I'll post some pictures when I get two seconds.


----------



## huntinco (Sep 23, 2007)

Tex. Let's see a pic of that new dog.


----------



## TEX-O-BOB (Sep 12, 2007)

Introducing Elvis Vom Wilde. Call name Zeb. He's my fourth GWP and my first DD.

Dammit, now I have to get into all that fur crap and take snob lessons from DDguy... :mrgreen:

Zebby at three weeks in my wifes arms taking a snooze.









Six weeks.









Eight weeks pointing a wing on a string.









Retrieving a full grown live mallard. 8) Eat your heart out all you Lab guys. :twisted: 









He had the wing out in front of him but he also had to pee...
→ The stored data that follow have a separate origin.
(* ===== verification/FdtSwSpec.v ===== *)
(** The sequential writer: the states of a blob under construction, as a
    record for each state of the machine, and what every operation does to
    them. *)
From S2P Require Import Prelude Monad Memory Libfdt Fdt FdtSpec FdtTree FdtRo FdtWip FdtRead FdtNav FdtRw.
From S2P Require Import FdtEdit FdtRwSpec FdtRwProp FdtRwNode FdtRsv FdtSw.

(** ** States *)

(** What holds in every state before [fdt_finish]. *)
Record sw_base (m : mem) (fdt : Z) (h : header) : Prop := SwBase {
  sw_hdr : hdr_at m fdt h;
  sw_valid : valid m fdt (h_totalsize h);
  sw_magic : h_magic h = FDT_SW_MAGIC;
  sw_version : h_version h = 17;
  sw_flag : h_last_comp h = 0 \/ h_last_comp h = FDT_CREATE_FLAG_NO_NAME_DEDUP;
  sw_off_rsv : h_off_rsv h = 48;
  sw_total : h_totalsize h < INT_MAX;
}.

(** The 'memrsv' state, with the entries [rsv] so far. *)
Record sw_memrsv (m : mem) (fdt : Z) (h : header) (rsv : list (Z * Z)) : Prop := SwMemrsv {
  sm_base : sw_base m fdt h;
  sm_state : h_off_strings h = 0;
  sm_sizes : h_size_struct h = 0 /\ h_size_strings h = 0;
  sm_off : h_off_struct h = 48 + 16 * zlen rsv;
  sm_room : h_off_struct h <= h_totalsize h;
  sm_ok : Forall rsv_ok rsv;
  sm_rsv : bytes_at m (fdt + 48) (rsv_enc rsv);
}.

(** A string offset of the 'struct' state counts from the end of the strings. *)
Definition sw_name_ok (n : Z) (t : tok) : Prop :=
  match t with TProp no _ => - n <= s32 no < 0 | _ => True end.

(** The 'struct' state: tokens [ts] behind the reserve map, strings [strs] at
    the end of the buffer. *)
Record sw_struct (m : mem) (fdt : Z) (h : header) (rsv : list (Z * Z)) (ts : list tok)
    (strs : list byte) : Prop := SwStruct {
  ss_base : sw_base m fdt h;
  ss_state : h_off_strings h = h_totalsize h;
  ss_off : h_off_struct h = 48 + 16 * zlen rsv + 16;
  ss_size : h_size_struct h = toks_len ts;
  ss_strsize : h_size_strings h = zlen strs;
  ss_room : h_off_struct h + toks_len ts + zlen strs <= h_totalsize h;
  ss_rsv : rsv_at m (fdt + 48) rsv;
  ss_toks : toks_at m (fdt + h_off_struct h) ts;
  ss_strs : bytes_at m (fdt + h_totalsize h - zlen strs) strs;
  ss_names : Forall (sw_name_ok (zlen strs)) ts;
}.
(* ===== verification/FdtSwBuild.v ===== *)
(** The sequential writer as a state machine: the calls of a client, the
    abstract states they move between, and the simulation between the two. *)
From S2P Require Import Prelude Monad Memory Libfdt Fdt FdtSpec FdtTree FdtRo FdtCheck FdtWip FdtRead FdtNav.
From S2P Require Import FdtCheckSpec FdtRw FdtEdit FdtRwSpec FdtRwProp FdtRwNode FdtRsv FdtSw FdtSwSpec.
From S2P Require Import FdtSwFinish.

(** ** The abstract machine *)

(** What a client writes into the structure block. *)
Inductive sw_op :=
| SwBegin (name : list byte)
| SwEnd
| SwProp (name val : list byte).

Inductive sw_call :=
| CallRsv (e : Z * Z)
| CallFinishRsv
| CallOp (op : sw_op)
| CallFinish.

(** 'memrsv', 'struct' and the finished tree, with what has been written. *)
Inductive sw_state :=
| StRsv (rsv : list (Z * Z))
| StStruct (rsv : list (Z * Z)) (ops : list sw_op)
| StDone (rsv : list (Z * Z)) (ops : list sw_op).

(** Where a call leads when it is made in its state. *)
Definition sw_next (st : sw_state) (c : sw_call) : option sw_state :=
  match st, c with
  | StRsv rsv, CallRsv e => Some (StRsv (rsv ++ [e]))
  | StRsv rsv, CallFinishRsv => Some (StStruct rsv [])
  | StStruct rsv ops, CallOp op => Some (StStruct rsv (ops ++ [op]))
  | StStruct rsv ops, CallFinish => Some (StDone rsv ops)
  | _, _ => None
  end.

(** The room a call can take. *)
Definition op_need (op : sw_op) : Z :=
  match op with
  | SwBegin name => 4 + align_up (zlen name + 1) 4
  | SwEnd => 4
  | SwProp name val => zlen name + 1 + (12 + align_up (zlen val) 4)
  end.

Definition sw_need (c : sw_call) : Z :=
  match c with
  | CallRsv _ | CallFinishRsv => 16
  | CallOp op => op_need op
  | CallFinish => 4
  end.

(** [f] is the room the machine can count on: what the calls so far have left
    when each took its need. A call succeeds, or lacks the space, and then its
    need is more than [f], or is made in the wrong state; only the first moves
    the machine. *)
Inductive sw_trans (st : sw_state) (f : Z) (c : sw_call) : Z -> sw_state -> Z -> Prop :=
| tr_ok st' : sw_next st c = Some st' -> sw_trans st f c 0 st' (f - sw_need c)
| tr_nospace st' : sw_next st c = Some st' -> f < sw_need c -> sw_trans st f c (- FDT_ERR_NOSPACE) st f
| tr_badstate : sw_next st c = None -> sw_trans st f c (- FDT_ERR_BADSTATE) st f.

(** ** The calls of the code *)

Definition run_op (op : sw_op) (m : mem) (fdt : Z) : res (Z * mem) :=
  match op with
  | SwBegin name => fdt_begin_node m fdt name
  | SwEnd => fdt_end_node m fdt
  | SwProp name val => fdt_property m fdt name val
  end.

Definition run_call (c : sw_call) (m : mem) (fdt : Z) : res (Z * mem) :=
  match c with
  | CallRsv e => fdt_add_reservemap_entry m fdt e.1 e.2
  | CallFinishRsv => fdt_finish_reservemap m fdt
  | CallOp op => run_op op m fdt
  | CallFinish => fdt_finish m fdt
  end.

(** A client that goes on whatever the calls return. *)
Fixpoint run_calls (cs : list sw_call) (m : mem) (fdt : Z) : res (list Z * mem) :=
  match cs with
  | [] => Ret ([], m)
  | c :: cs =>
    let! '(r, m) := run_call c m fdt in
    let! '(rs, m) := run_calls cs m fdt in
    Ret (r :: rs, m)
  end.

(** The calls the simulation is about: C strings, sizes an [int] can hold,
    reserve entries with a size that is not 0, and property names short enough
    for the room test of fdt_add_string_, which wraps with longer ones (the
    devicetree specification allows 31 characters). *)
Definition op_ok (op : sw_op) : Prop :=
  match op with
  | SwBegin name => no_nul name /\ zlen name <= INT_MAX - 20
  | SwEnd => True
  | SwProp name val => no_nul name /\ zlen name < 64 /\ zlen val <= INT_MAX - 15
  end.

Definition call_ok (c : sw_call) : Prop :=
  match c with
  | CallRsv e => rsv_ok e
  | CallOp op => op_ok op
  | CallFinishRsv | CallFinish => True
  end.

(** ** The relation between memory and machine *)

(** A token writes an operation: in the 'struct' state names count from the
    end of the strings, in a finished tree from their start. *)
Definition writes (get : Z -> option (list byte)) (op : sw_op) (t : tok) : Prop :=
  match op, t with
  | SwBegin n, TBegin n' => n = n'
  | SwEnd, TEnd => True
  | SwProp n v, TProp no v' => v = v' /\ get no = Some n
  | _, _ => False
  end.

Definition from_end (strs : list byte) (no : Z) : option (list byte) :=
  strs_get strs (zlen strs + s32 no).

Definition sw_free (h : header) : Z :=
  h_totalsize h - h_off_struct h - h_size_struct h - h_size_strings h.

(** The memory is in the state: at least [f] bytes of the [T] are free. *)
Definition sw_holds (m : mem) (fdt T f : Z) (st : sw_state) : Prop :=
  match st with
  | StRsv rsv => exists h, sw_memrsv m fdt h rsv /\ h_totalsize h = T /\ f <= sw_free h
  | StStruct rsv ops => exists h ts strs, sw_struct m fdt h rsv ts strs /\ h_totalsize h = T /\
      f <= sw_free h /\ Forall2 (writes (from_end strs)) ops ts
  | StDone rsv ops => exists h ts strs, rw_at m fdt h rsv ts strs /\ h_totalsize h <= T /\ h_last_comp h <= h_version h /\
      Forall2 (writes (strs_get strs)) ops ts
  end.

Lemma writes_mono get get' op t :
  (forall o n, get o = Some n -> get' o = Some n) -> writes get op t -> writes get' op t.
Proof. intros H. destruct op, t; cbn; try done. intros [-> Hn]. auto. Qed.

Lemma strs_get_prepend p strs o n :
  strs_get strs o = Some n -> strs_get (p ++ strs) (zlen p + o) = Some n.
Proof.
  intros (_ & Hn & pre & r & -> & ->)%strs_get_Some. rewrite app_assoc, <- zlen_app. by apply strs_get_app.
Qed.

(** The strings block grows at its start: what is in it keeps its name. *)
Lemma sw_str_mono b strs name o n :
  from_end strs o = Some n -> from_end (sw_str b strs name).1 o = Some n.
Proof.
  intros H. unfold sw_str. destruct (if b then _ else _); cbn [fst]; [done|]. unfold from_end, sw_add_str in *.
  change (name ++ x00 :: strs) with (name ++ [x00] ++ strs). rewrite (app_assoc name [x00] strs), zlen_app.
  rewrite <- Z.add_assoc. by apply strs_get_prepend.
Qed.

(** The offset of the written property finds its name. *)
Lemma sw_str_get b strs name :
  no_nul name -> zlen strs + zlen name + 1 <= INT_MAX ->
  from_end (sw_str b strs name).1 (u32 (sw_str b strs name).2) = Some name.
Proof.
  intros Hn Hl. pose proof (zlen_nonneg strs). pose proof (zlen_nonneg name).
  unfold from_end. rewrite s32_u32. unfold sw_str. destruct b; [destruct (str_pos strs name) as [o|] eqn:E|]; cbn [fst snd].
  - pose proof (str_pos_range _ _ _ E). rewrite s32_small by ilia.
    replace (zlen strs + (o - zlen strs)) with o by lia. by apply str_pos_get.
  - rewrite s32_small by ilia. rewrite sw_add_str_len. replace (_ + _) with 0 by lia.
    by apply (strs_get_app [] name strs).
  - rewrite s32_small by ilia. rewrite sw_add_str_len. replace (_ + _) with 0 by lia.
    by apply (strs_get_app [] name strs).
Qed.

(** Correcting the offsets keeps what is written. *)
Lemma fix_toks_writes strs ops ts :
  zlen strs <= INT_MAX -> Forall (sw_name_ok (zlen strs)) ts ->
  Forall2 (writes (from_end strs)) ops ts ->
  Forall2 (writes (strs_get strs)) ops (fix_toks (zlen strs) ts).
Proof.
  intros Hl Hn H. induction H as [|op t ops ts Hw H IH]; [constructor|].
  apply Forall_cons in Hn as [Hn1 Hn]. cbn [fix_toks map]. constructor; [|by apply IH].
  destruct op, t; cbn in *; try done. destruct Hw as [-> Hg]. split; [done|]. unfold from_end, fix_name in *.
  pose proof (zlen_nonneg strs). rewrite u32_s32, u32_small by ilia.
  by replace (s32 nameoff + zlen strs) with (zlen strs + s32 nameoff) by lia.
Qed.

(** ** One call *)

(** The outcome of a call that the machine allows: done, in [st'], having
    taken no more than its need; or no space, and then there was not [need]. *)
Definition sw_outcome (m : mem) (fdt T f need : Z) (st st' : sw_state) (x : res (Z * mem)) : Prop :=
  exists r m', x = Ret (r, m') /\ changes m m' fdt T /\
    ((r = 0 /\ sw_holds m' fdt T (f - need) st') \/
     (r = - FDT_ERR_NOSPACE /\ f < need /\ sw_holds m' fdt T f st)).

Lemma sw_fits_free h n : sw_fits h n = (n <=? sw_free h).
Proof.
  unfold sw_fits, sw_free. destruct (Z.leb_spec (h_off_struct h + h_size_struct h + n + h_size_strings h) (h_totalsize h)),
    (Z.leb_spec n (h_totalsize h - h_off_struct h - h_size_struct h - h_size_strings h)); lia.
Qed.

Lemma sw_free_grow h n : sw_free (hdr_grow h n) = sw_free h - n.
Proof. unfold sw_free. sw_simpl. lia. Qed.

Section step.
Context (m : mem) (fdt : Z) (h : header) (rsv : list (Z * Z)) (ts : list tok) (strs : list byte).
Context (ops : list sw_op) (f : Z).
Context (Hsw : sw_struct m fdt h rsv ts strs) (Hf : f <= sw_free h).
Context (Hw : Forall2 (writes (from_end strs)) ops ts).

Let T : Z := h_totalsize h.
(* ===== verification/DtcUtil.v ===== *)
(** dtc/util.c: character escapes, paths and printable strings. A [char *]
    into a buffer is the buffer's bytes and an index. *)
From S2P Require Import Prelude Monad Ctype.

(** [s[i]]. *)
Definition char_at (s : list byte) (i : Z) : res byte :=
  if i <? 0 then Fault Oob else nonnull (s !! Z.to_nat i).

(** [strncpy(x, s + i, n)] into a buffer of [n] characters and a terminator:
    the characters before a NUL. *)
Fixpoint strncpy (n : nat) (s : list byte) (i : Z) : res (list byte) :=
  match n with
  | O => Ret []
  | S n =>
    let! c := char_at s i in
    if bool_decide (c = x00) then Ret [] else
    let! r := strncpy n s (i + 1) in Ret (c :: r)
  end.

(** Returns the character and the new [*i]. *)
Definition get_oct_char (s : list byte) (i : Z) : res (byte * Z) :=
  let! x := strncpy 3 s i in
  let '(val, endx) := strtol x 8 in
  let! _ := c_assert (0 <? endx) in
  Ret (z2b val, i + endx).

Definition get_hex_char (s : list byte) (i : Z) : res (byte * Z) :=
  let! x := strncpy 2 s i in
  let '(val, endx) := strtol x 16 in
  if negb (0 <? endx) then Fault Die else
  Ret (z2b val, i + endx).

Definition get_escape_char (s : list byte) (i : Z) : res (byte * Z) :=
  let! c := char_at s i in
  let j := i + 1 in
  match c with
  | "a"%byte => Ret (x07, j)
  | "b"%byte => Ret (x08, j)
  | "t"%byte => Ret (x09, j)
  | "n"%byte => Ret (x0a, j)
  | "v"%byte => Ret (x0b, j)
  | "f"%byte => Ret (x0c, j)
  | "r"%byte => Ret (x0d, j)
  | "0"%byte | "1"%byte | "2"%byte | "3"%byte | "4"%byte | "5"%byte | "6"%byte | "7"%byte =>
    (* need to re-read the first digit as part of the octal value *)
    get_oct_char s (j - 1)
  | "x"%byte => get_hex_char s j
  | _ => Ret (c, j)
  end.

Definition join_path (path name : list byte) : list byte :=
  match last path with
  | Some "/"%byte => path ++ name
  | _ => path ++ "/"%byte :: name
  end.

(** The string that starts at [s], up to its NUL, printable and not empty; the
    rest of the data. *)
Fixpoint printable_run (s : list byte) : nat * list byte :=
  match s with
  | c :: s' => if negb (bool_decide (c = x00)) && isprint c
               then let '(n, r) := printable_run s' in (S n, r) else (O, s)
  | [] => (O, [])
  end.

(** One string of the data at a time; [fuel] bounds their number. *)
Fixpoint printable_strings (fuel : nat) (s : list byte) : bool :=
  match fuel with
  | O => true
  | S fuel =>
    match s with
    | [] => true
    | _ =>
      match printable_run s with
      | (O, _) => false                       (* s == ss *)
      | (_, x00 :: r) => printable_strings fuel r
      | _ => false                            (* not zero, or not done yet *)
      end
    end
  end.

Definition util_is_printable_string (s : list byte) : bool :=
  match last s with
  | None => false                             (* zero length is not *)
  | Some c => if negb (bool_decide (c = x00)) then false (* must terminate with zero *)
              else printable_strings (S (length s)) s
  end.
Sheesh! all this pointing, running, duck retrieving, eating, peeing, and playing around has got me tired. Nappy time...


----------



## xxxxxxBirdDogger (Mar 7, 2008)

Bad mutha comes later! That puppy is cuter than little girls' curls right now. Great looking pup, TEX. 8)


----------



## pheaz (Feb 11, 2011)

Very nice there TEX love the live duck retreive.


----------



## yfzduner450 (Dec 28, 2009)

That's a great looking pup.


----------



## TEX-O-BOB (Sep 12, 2007)

Took the little monster out to Willard for a training session today. Conditioned him to the pigeon trap and gun fire. Then he stuck and held a beautiful point on the trap and we shot the bird over him. He didn't even blink at the shot and made his first retrieve on a gunned bird. 12 weeks old folks! 8) 

Next, water.


----------



## Theekillerbee (Jan 8, 2009)

Very nice! That's what I'm talking about.


----------